Second, using Sapi, from a programming standpoint, is quicker and
easier.  To use *.wav files as I've been doing slows production down
alot because I have to record the speech files, edit the speech files,
and then write a bunch of code to load the proper *.wav file when it
is needed. With Sapi all I have to do is pass a string of text to the
Sapi->Speak() function and I'm done. No recording, editing, or extra
coding required.

Third, it saves money. If I have to higher someone to do the voice
overs that can cost quite a bit to have someone speak the menus,
status messages, and so on all be it the end result will sound more
professional. Even if I continue recording and using Sapi voices
that's not exactly free either. I have to license the voice, and pay
for the rights to use those voice clips in my game. That costs money
and will come out of any game I produce.

Finally, it makes the installation smaller. Last time I checked I
think MOTA's speech directory was close to 50 MB or something like
that.  While its not a problem for a modern PC its the idea that there
is an easier and simpler way to self-voice a game that doesn't wack
off 50 MB of your hard drive space right off the bat. That 50 MB could
be used for something else like audio books, mp3s, more games, etc. No
sense waisting space if you don't have to is basically what I mean.
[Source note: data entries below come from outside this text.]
(** ** [semctl] *)

Inductive SemCmd :=
  | IPC_RMID | IPC_SET | IPC_STAT | IPC_INFO | SEM_STAT | SEM_INFO | SEM_STAT_ANY
  | GETPID | GETVAL | GETALL | GETNCNT | GETZCNT | SETVAL | SETALL | BadCmd.

(** What the fourth argument gives: whether it can be written through, the owner, group
    and mode read through it, the values read through it, and its value as [i32]. *)
Record SemArg := mkArg {
  arg_writable : bool;
  arg_ds : option (Z * Z * Z);
  arg_vals : nat -> option (list Z);
  arg_int : Z
}.

(** What is written through it. *)
Inductive SemOut :=
  | WNothing
  | WDs (perm : IpcPermKernel) (otime ctime nsems : Z)
  | WInfo (l : SemLimits) (nsets aem : Z)
  | WVals (vals : list Z).

Record SemctlRes := mkRes {
  rs_ret : Z;
  rs_out : SemOut;
  rs_state : SemState;
  rs_wake : list Z
}.

Definition sem_to_user (set : SemSet) : SemOut :=
  WDs (set_perm set) (set_otime set) (set_ctime set) (Z.of_nat (length (set_sems set))).

(** [SETALL]: each semaphore with its new value. *)
Definition set_one (pid val : Z) (sem : SemEntry) : SemEntry * list Z :=
  wake_sem_waiters (sem {{ sem_val := val; last_pid := pid }}).
Definition set_all (pid : Z) (sems : list SemEntry) (vals : list Z) : list (SemEntry * list Z) :=
  imap (fun i sem => match vals !! i with Some v => set_one pid v sem | None => (sem, []) end) sems.

Definition semctl_info (l : SemLimits) (ns : Z) (cmd : SemCmd) (arg : SemArg) (s : SemState) : SemctlRes :=
  let m := manager s ns in
  let s := with_manager s ns m in
  if negb (arg_writable arg) then mkRes (err EFAULT) WNothing s []
  else mkRes (unwrap_or (last (map fst (sets m))) 0)
         (WInfo l (Z.of_nat (length (sets m))) (match cmd with SEM_INFO => total_sems m | _ => SEMAEM end)) s [].

(** The commands on one set; [fail e] changes nothing. *)
Definition semctl_set (cred : Cred) (ns now semid : Z) (semnum : nat) (cmd : SemCmd) (arg : SemArg) (set : SemSet) (s : SemState)
    : SemctlRes :=
  let fail e := mkRes (err e) WNothing s [] in
  let allowed req := check_ipc_access (set_perm set) req cred in
  let reply (ret : Z) := mkRes ret WNothing s [] in
  let write out := if arg_writable arg then mkRes 0 out s [] else fail EFAULT in
  match cmd with
  | IPC_RMID =>
      if negb (is_owner_or_root (set_perm set) cred) then fail EPERM
      else
        let (m, wake) := remove_set (manager s ns) semid in
        mkRes 0 WNothing (clear_undo_for_set ns semid (with_manager s ns m)) wake
  | IPC_STAT => if negb (allowed SEM_R) then fail EACCES else write (sem_to_user set)
  | IPC_SET =>
      if negb (is_owner_or_root (set_perm set) cred) then fail EPERM
      else
        match arg_ds arg with
        | None => fail EFAULT
        | Some (uid, gid, mode) =>
            mkRes 0 WNothing (with_set s ns semid
              (set {{ set_perm := (set_perm set) {{ perm_uid := uid; perm_gid := gid; perm_mode := Z.land mode 511 }};
                      set_ctime := now }})) []
        end
  | GETALL => if negb (allowed SEM_R) then fail EACCES else write (WVals (map (fun sem => sem_val sem mod 65536) (set_sems set)))
  | SETALL =>
      if negb (allowed SEM_A) then fail EACCES
      else
        match arg_vals arg (length (set_sems set)) with
        | None => fail EFAULT
        | Some vals =>
            if existsb (fun v => SEMVMX <? v) vals then fail ERANGE
            else
              let new := set_all (cred_pid cred) (set_sems set) vals in
              mkRes 0 WNothing
                (clear_undo_for_set ns semid (with_set s ns semid (set {{ set_sems := map fst new; set_otime := now }})))
                (concat (map snd new))
        end
  | GETVAL =>
      if negb (allowed SEM_R) then fail EACCES
      else match set_sems set !! semnum with None => fail EINVAL | Some sem => reply (sem_val sem) end
  | SETVAL =>
      if negb (allowed SEM_A) then fail EACCES
      else
        match set_sems set !! semnum with
        | None => fail EINVAL
        | Some sem =>
            let val := arg_int arg in
            if (val <? 0) || (SEMVMX <? val) then fail ERANGE
            else
              let (sem, wake) := set_one (cred_pid cred) val sem in
              mkRes 0 WNothing
                (clear_undo_for_sem ns semid semnum
                   (with_set s ns semid (set {{ set_sems := <[semnum := sem]> (set_sems set); set_otime := now }}))) wake
        end
  | GETPID =>
      if negb (allowed SEM_R) then fail EACCES
      else match set_sems set !! semnum with None => fail EINVAL | Some sem => reply (last_pid sem) end
  | GETNCNT =>
      if negb (allowed SEM_R) then fail EACCES
      else
        match set_sems set !! semnum with
        | None => fail EINVAL
        | Some sem =>
            let (n, q) := count_blocked_waiters alive blocked (ncnt_waiters sem) in
            mkRes n WNothing
              (with_set s ns semid (set {{ set_sems := <[semnum := sem {{ ncnt_waiters := q }}]> (set_sems set) }})) []
        end
  | GETZCNT =>
      if negb (allowed SEM_R) then fail EACCES
      else
        match set_sems set !! semnum with
        | None => fail EINVAL
        | Some sem =>
            let (n, q) := count_blocked_waiters alive blocked (zcnt_waiters sem) in
            mkRes n WNothing
              (with_set s ns semid (set {{ set_sems := <[semnum := sem {{ zcnt_waiters := q }}]> (set_sems set) }})) []
        end
  | _ => fail EINVAL
  end.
I know the counter arguments as well. Not everyone has a good Sapi
voice. The default sapi voice sucks. Sapi support can break. Those are
all good points, but the reasons I mentioned above actually proves
Sapi is still probably the best option to self-voice a game on Windows
right now. That's why I'm strongly thinking about using it in Raceway
and any other games I might produce in the future.

Cheers!


On 8/7/11, Bryan Peterson<bpeterson2...@cableone.net>  wrote:
I remember when he tried that. People kept having Sapi issues.
We are the Knights who saaaaay...Ni!